Exogenous, as well as endogenous, PGE₂ triggers mitogenic signaling pathways and increases the mRNA expression of cyclin D1 and VEGF and induces cell proliferation in vivo. A. The number of Ki-67 positive basal epidermal keratinocytes were determined in vehicle- or PGE₂ (30 µg/mouse) treated WT and vehicle-treated K14.COX-2 transgenic mice. The mean percentage of positive cells ± SD for each treatment group are shown. Differences between vehicle-treated WT and PGE₂-treated WT or vehicle-treated COX-2 transgenic (*) mice were significant, p<0.05. B. WT mice were treated with vehicle or 30 µg PGE₂, and K14.COX2 transgenic mice were treated with vehicle for 15 min before sacrifice. Epidermal lysates from 3 mice in each group were pooled together and phosphorylation of EGFR (tyr¹¹⁷³), c-src (tyr⁴¹⁶), CREB (ser¹³³), ERK1/2, p38, JNK/SAPK, Akt (ser⁴⁷³) and total EGFR, CREB, ERK1/2, p38, Akt or actin were analyzed by western blotting. Quantitation of the intensities of the bands shown were determined by densitometry and the relative ratios of phosphorylated forms to total EGFR, total ERK1/2, total p38, total Akt or actin were normalized to the vehicle-treated samples and are shown above each lane.
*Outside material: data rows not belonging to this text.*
(** X29: [isBlank] holds exactly of the strings made of white space only, the
    empty one among them. *)
Theorem isBlank_white_space (str : jsstring) :
  isBlank str = forallb isWhiteSpace str
  /\ isNotBlank str = existsb (fun c => negb (isWhiteSpace c)) str.
Proof.
  assert (H : isBlank str = forallb isWhiteSpace str).
  { unfold isBlank, trim, trimEnd.
    destruct (forallb isWhiteSpace str) eqn:E.
    - apply trimStart_nil in E. now rewrite E.
    - destruct (trimStart str) as [|x r] eqn:Et.
      + apply trimStart_nil in Et. congruence.
      + assert (Hx : isWhiteSpace x = false).
        { clear E. induction str as [|c s IH]; [discriminate|].
          cbn in Et. destruct (isWhiteSpace c) eqn:Ec; [now apply IH|].
          congruence. }
        cbn [rev].
        destruct (trimStart (rev r ++ [x])) eqn:E2.
        { apply (trimStart_keeps_last (rev r)) in Hx. contradiction. }
        rewrite length_rev. reflexivity. }
  split; [exact H|].
  unfold isNotBlank. rewrite H. clear H.
  induction str as [|c s IH]; [reflexivity|].
  cbn. rewrite <- IH. now destruct (isWhiteSpace c), (forallb isWhiteSpace s).
Qed.

(** *** [clamp] and [padString] *)

(** [clamp] gives a value between the bounds when they are in order, and
    the value itself when it lies between them; when the bounds are out of
    order it gives the upper one. *)
Lemma clamp_bounds (value min max : Z) :
  ((min <= max -> min <= clamp value min max <= max)
   /\ (min <= value <= max -> clamp value min max = value)
   /\ (max < min -> clamp value min max = max))%Z.
Proof. unfold clamp. lia. Qed.

Lemma length_repeat_string s n : length (repeat_string s n) = (n * length s)%nat.
Proof. induction n as [|n IH]; cbn; [reflexivity|]. rewrite length_app, IH. lia. Qed.

(** With a pad of one unit, [padString] returns a string of the asked
    length, or the string itself when it is that long already; padding on
    the left is [padStart], and the string is kept at the end (or at the
    start, for the right). *)
Lemma padString_length (str : jsstring) (c : char) (len : Z) :
  Z.of_nat (length (padString str [c] len left)) = Z.max (Z.of_nat (length str)) len
  /\ Z.of_nat (length (padString str [c] len right)) = Z.max (Z.of_nat (length str)) len
  /\ padString str [c] len left = padStart (Z.to_nat len) c str
  /\ exists padding, padString str [c] len left = padding ++ str
                     /\ padString str [c] len right = str ++ padding
                     /\ Forall (fun x => x = c) padding.
Proof.
  unfold padString, padStart.
  assert (Hrep : forall n, repeat_string [c] n = repeat c n)
    by (induction n as [|n IH]; cbn; [reflexivity | now rewrite IH]).
  destruct (Z.geb_spec (Z.of_nat (length str)) len) as [Hge|Hlt].
  - replace (Z.to_nat len - length str)%nat with 0%nat by lia.
    repeat split; try lia. exists []. rewrite app_nil_r. repeat split. constructor.
  - rewrite !length_app, length_repeat_string, Hrep. cbn [length].
    replace (Z.to_nat (len - Z.of_nat (length str)))
      with (Z.to_nat len - length str)%nat by lia.
    repeat split; try lia.
    eexists. repeat split. apply Forall_forall. intros x Hx. now apply repeat_spec in Hx.
Qed.

End HelperFacts.

(* ---------------------------------------------------------------------- *)
(** ** File names and formats                                              *)
(* ---------------------------------------------------------------------- *)

Module FileFacts.
Import Scanner Helpers JsStringFacts Entry Files.
Local Open Scope N_scope.

Lemma lastIndexOf_from_none (c : char) s :
  avoids c s -> forall i, lastIndexOf_from c i s = None.
Proof.
  induction 1 as [|x s Hx _ IH]; intros i; cbn [lastIndexOf_from]; [reflexivity|].
  rewrite IH. destruct (N.eqb_spec x c); [contradiction | reflexivity].
Qed.
Module accountApi.
Definition getList (params : value) := get "/accounts" params None.
Definition startAuth (data : value) := post "/accounts/auth/start" data None.
Definition getAuthStatus (taskId : string) :=
  get ("/accounts/auth/status/" ++ taskId)%string VUndef None.
Definition update (id : Z) (data : value) :=
  put ("/accounts/" ++ num_to_string id)%string data None.
Definition delete (id : Z) :=
  del ("/accounts/" ++ num_to_string id)%string VUndef None.
End accountApi.

Module geoKeywordApi.
Definition getProjects := get "/keywords/projects" VUndef None.
Definition getProject (id : Z) :=
  get ("/keywords/projects/" ++ num_to_string id)%string VUndef None.
Definition getProjectKeywords (projectId : Z) :=
  get ("/keywords/projects/" ++ num_to_string projectId ++ "/keywords")%string VUndef None.
Definition createProject (data : value) := post "/keywords/projects" data None.
Definition createKeyword (projectId : Z) (data : value) :=
  post ("/keywords/projects/" ++ num_to_string projectId ++ "/keywords")%string data None.
Definition distill (data : value) := post "/keywords/distill" data None.
Definition generateQuestions (data : value) :=
  post "/keywords/generate-questions" data None.
End geoKeywordApi.

Module geoArticleApi.
Definition getArticles (params : value) := get "/geo/articles" params None.
Definition generate (data : value) :=
  post "/geo/generate" data (Some [("timeout", VNum 300000)]).
Definition checkQuality (id : Z) :=
  post ("/geo/articles/" ++ num_to_string id ++ "/check-quality")%string VUndef None.
Definition checkIndex (id : Z) :=
  post ("/geo/articles/" ++ num_to_string id ++ "/check-index")%string VUndef None.
Definition getDetail (id : Z) :=
  get ("/geo/articles/" ++ num_to_string id)%string VUndef None.
Definition delete (id : Z) :=
  del ("/geo/articles/" ++ num_to_string id)%string VUndef None.
End geoArticleApi.
(** Lines 172-249 of [unpackRelease]: what follows the recreation of the
    output directory [cwd]. *)
Definition importInto (E : Env) (release : Release) (cwd : string)
           (baseNav : list NavNode) : M (option Imported) :=
  src <- lift (nullish_or (pathExists E (branch release) srcPath)
                          (pathExists E (branch release) builtPath)) ;;
  match src with
  | None => throw (Error ("Could not find source dir for " ++ id release)%string)
  | Some src =>
      if negb (Path.nonempty src)
      then throw (Error ("Could not find source dir for " ++ id release)%string)
      else
        let release := set_src release (Some src) in
        navPath <- lift (nullish_or
                           (pathExists E (branch release) (Path.join [srcPath; "nav.yml"]))
                           (pathExists E (branch release) (Path.join ["docs"; "nav.yml"]))) ;;
        nav <- getNav E navPath release ;;
        files <- extractFiles E release cwd ;;
        let dirs := indexDirs files in
        indexes <- all (map (writeIndex E release baseNav nav cwd) dirs) ;;
        nav <- writeChangelog E release nav cwd "CHANGELOG.md"
                              (Path.join ["using-npm"; "changelog"]) ;;
        ret (Some (mkImported release (nav_children nav)))
  end.

(** The path tar records for an entry under [dir]: the stripped path, less
    its root. *)
Definition tarPath (dir path : string) : string :=
  dropRoot (strippedPath dir path).

(** Tar takes the entry: none of the segments left after the strip is [..],
    and the file does not take the place of [cwd] itself. *)
Definition tarAccepts (cwd dir path : string) : bool :=
  negb (existsb (String.eqb "..")
                (skipn (length (Path.split dir) + 1) (Path.split path)))
  && negb (Path.join [cwd; tarPath dir path] =? Path.join [cwd]).

(** ** A sample world, used to run the embedding *)

Module Sample.

Definition leaf (t u : string) : NavNode := mkNavNode t u None None None.

Definition commandsSection : NavNode :=
  mkNavNode "Commands" "/commands" (Some "cmds") None
            (Some [leaf "npm install" "/commands/npm-install"]).

Definition usingSection : NavNode :=
  mkNavNode "Using npm" "/using-npm" None None
            (Some [leaf "Registry" "/using-npm/registry"]).

Definition navDescription : list NavNode := [commandsSection; usingSection].

Definition archive : list TarEntry :=
  [ mkTarEntry "pkg-1.0.0/package.json" "{}";
    mkTarEntry "pkg-1.0.0/docs/content/commands/npm-install.md" "install";
    mkTarEntry "pkg-1.0.0/docs/lib/content/commands/npm-ci.md" "ci";
    mkTarEntry "pkg-1.0.0/docs/content/using-npm/registry.md" "registry" ].

Definition remoteFiles : list FileRecord :=
  [ mkFile "commands/npm-install.md" "f1"; mkFile "using-npm/registry.md" "f2" ].

Definition world : Env :=
  mkEnv (fun _ => Return "sha-latest")
        (fun _ _ => Return [mkDirEntry "lib" "l1"; mkDirEntry "content" "abc123"])
        (fun _ => Return remoteFiles)
        (fun sha => Return sha)
        (fun _ _ => Return "a>>b foo>bar")
        (fun _ p => if p =? "docs/lib/content" then Return (Some p) else Return None)
        (fun _ => Return (Some navDescription))
        (fun c o => (t_path o ++ ":" ++ c)%string)
        (fun _ _ => (archive, None))
        (fun l => rev l)
        0.
Lemma stages_with_attr (input : list string) (i : Z) (w : World)
    (det : Detector) itemss :
  det_predictor (self w) = Some det ->
  with_attr (self w) = true ->
  is_Some (attr_predictor (self w)) ->
  store_ok (pipeline_res (self w)) ->
  let batch_file := batch_file_of input (det_batch_size det) i in
  let batch_input := map decode_image batch_file in
  let groups :=
    crop_image_with_det batch_input (det_predict_image batch_input) in
  Forall2 (fun g items => group_items g = inr items) groups itemss ->
  wp (predict_image_stages input i)
    (fun out w' =>
       out = (batch_file, batch_input)
       /\ (Result.get "attr" (pipeline_res (self w')) ≫= (.!! "output"))
          = Some (PyList (concat itemss))
       /\ trace w'
          = trace w ++ map EvDecode batch_file
              ++ [EvDet batch_input; EvCropDet batch_input]
              ++ map EvAttr groups
       /\ img_num (pipe_timer (self w'))
          = img_num (pipe_timer (self w)) + py_len batch_file) w.
Proof.
  intros Hdet Hattr Hap Hok bf bi groups Hall. subst groups bi bf.
  unfold predict_image_stages, past_warmup, attr_over_groups.
  fold (batch_file_of input (det_batch_size det) i).
  destruct (warmup_frame (self w) <? i) eqn:Ht; unfold_timer;
    repeat first
      [ wp_step
      | lazymatch goal with
        | |- wp (for_fold _ _ _) _ _ =>
            eapply wp_mono;
            [ apply (attr_groups_run_acc _ _ Hall); by chase
            | intros ? ? (-> & ? & ?); cbv beta ]
        end
      | progress (chase; rewrite ?Ht, ?Hattr; simpl) ].
  all: split; [reflexivity|].
  all: split;
    [ chase; rewrite get_store_put_eq; cbv [mbind option_bind];
      apply lookup_union_Some_l, lookup_singleton_eq |].
  all: chase; unfold py_len; rewrite ?length_map, <- ?app_assoc; simpl.
  all: by split.
Qed.

Lemma stages_attr_fails (input : list string) (i : Z) (w : World)
    (det : Detector) done itemss g rest e :
  det_predictor (self w) = Some det ->
  with_attr (self w) = true ->
  is_Some (attr_predictor (self w)) ->
  store_ok (pipeline_res (self w)) ->
  let batch_file := batch_file_of input (det_batch_size det) i in
  let batch_input := map decode_image batch_file in
  crop_image_with_det batch_input (det_predict_image batch_input)
  = done ++ g :: rest ->
  Forall2 (fun g items => group_items g = inr items) done itemss ->
  group_items g = inl e ->
  fails (predict_image_stages input i)
    (fun e' w' =>
       e' = e
       /\ attr_calls (trace w') = attr_calls (trace w) ++ done ++ [g]
       /\ Result.get "attr" (pipeline_res (self w'))
          = Result.get "attr" (pipeline_res (self w))
       /\ img_num (pipe_timer (self w')) = img_num (pipe_timer (self w))) w.
Proof.
  intros Hdet Hattr Hap Hok bf bi Hgroups Hall Hg. subst bi bf.
  unfold batch_file_of in Hgroups.
  unfold predict_image_stages, past_warmup, attr_over_groups.
  destruct (warmup_frame (self w) <? i) eqn:Ht; unfold_timer;
    repeat first
      [ wp_step
      | lazymatch goal with
        | |- fails (bind (for_fold _ _ _) _) _ ?w1 =>
            apply fails_bind_l; rewrite Hgroups;
            destruct (attr_groups_fail_acc done itemss g rest e Hall Hg []
                        w1)
              as (w2 & Hrun & Hs & Htr); [by chase|];
            exists e, w2; split; [exact Hrun|]
        | |- fails (bind (if _ then _ else _) _) _ _ =>
            chase; rewrite Hattr; apply fails_bind_l
        | |- fails (bind _ _) _ _ => apply fails_bind_r
        end
      | progress (chase; rewrite ?Ht, ?Hattr; simpl) ].
  all: split; [reflexivity|].
  all: chase.
  all: rewrite !attr_calls_app, attr_calls_decode, attr_calls_groups; simpl.
  all: rewrite ?app_nil_r; split; [reflexivity|].
  all: rewrite get_store_put_ne by done; by split.
Qed.

End AttrLoop.

(** X17: the attribute stage of an image round. With the attribute stage
    on and its predictor there, when every crop group of the batch gives an
    attribute result whose ['output'] can be iterated, the stages of the
    round return: the attribute predictor was called once per group, in
    order, after the decoding, the detector and the cropping; the store
    has, under ['attr'], an ['output'] that is the items of all groups in
    one list; and the counter has grown by the size of the batch. *)
Theorem attr_outputs_concatenated (C : Collaborators)
    (input : list string) (i : Z) (w : World) (det : Detector)
    (itemss : list (list (pyval ndarray))) :
  det_predictor (self w) = Some det ->
  with_attr (self w) = true ->
  is_Some (attr_predictor (self w)) ->
  store_ok (pipeline_res (self w)) ->
  let batch_file := batch_file_of input (det_batch_size det) i in
  let batch_input := map decode_image batch_file in
  let groups :=
    crop_image_with_det batch_input (det_predict_image batch_input) in
  Forall2 (fun g items => group_items g = inr items) groups itemss ->
  let rw := predict_image_stages input i w in
  fst rw = inr (batch_file, batch_input)
  /\ (Result.get "attr" (pipeline_res (self (snd rw))) ≫= (.!! "output"))
     = Some (PyList (concat itemss))
  /\ trace (snd rw)
     = trace w ++ map EvDecode batch_file
         ++ [EvDet batch_input; EvCropDet batch_input]
         ++ map EvAttr groups
  /\ img_num (pipe_timer (self (snd rw)))
     = img_num (pipe_timer (self w)) + py_len batch_file.
Proof.
  intros Hdet Hattr Hap Hok bf bi groups Hall rw.
  destruct (wp_result _ _ _
              (stages_with_attr input i w det itemss Hdet Hattr Hap Hok Hall))
    as (out & Hout & -> & H).
  split; [exact Hout|exact H].
Qed.

Lemma attr_outputs_concatenated_witness :
  let input := ["a"; "b"] in
  let w := sample_crops_world 2 in
  let batch_file := batch_file_of input 2 0 in
  let batch_input := map (decode_image (Collaborators:=sample_crops))
                       batch_file in
  let groups := [batch_input; batch_input] in
  let itemss := [[PyInt 1; PyInt 1]; [PyInt 1; PyInt 1]] in
  let rw := predict_image_stages (C:=sample_crops) input 0 w in
  fst rw = inr (batch_file, batch_input)
  /\ (Result.get "attr" (pipeline_res (self (snd rw))) ≫= (.!! "output"))
     = Some (PyList (concat itemss))
  /\ trace (snd rw)
     = trace w ++ map EvDecode batch_file
         ++ [EvDet batch_input; EvCropDet batch_input]
         ++ map EvAttr groups
  /\ img_num (pipe_timer (self (snd rw)))
     = img_num (pipe_timer (self w)) + py_len batch_file.
Proof.
  intros input w.
  apply (attr_outputs_concatenated sample_crops input 0 w (mkDetector 2)
           [[PyInt 1; PyInt 1]; [PyInt 1; PyInt 1]]).
  - reflexivity.
  - reflexivity.
  - by exists tt.
  - apply store_ok_init.
  - repeat constructor.
Defined.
This experiment was repeated without pooling lysates and gave similar results. C. Effects of exogenous and endogenous PGE₂ on mRNA expression of cyclin D1 and VEGF in vivo. WT mice and K14.COX2 transgenic mice were treated as (B). These 3 groups of mice were sacrificed at the indicated times after PGE₂ or vehicle treatment. RNA was isolated from the skin and northern blots were hybridized sequentially with cDNA probes for cyclin D1, VEGF and GAPDH (loading control). Quantitation of the intensities of the bands were determined by densitometry and the ratios of cyclin D1 and VEGF to GAPDH are shown above each lane. D. A schematic drawing showing the signal transduction pathways mediating PGE₂-induced primary keratinocyte proliferation. See the text for details.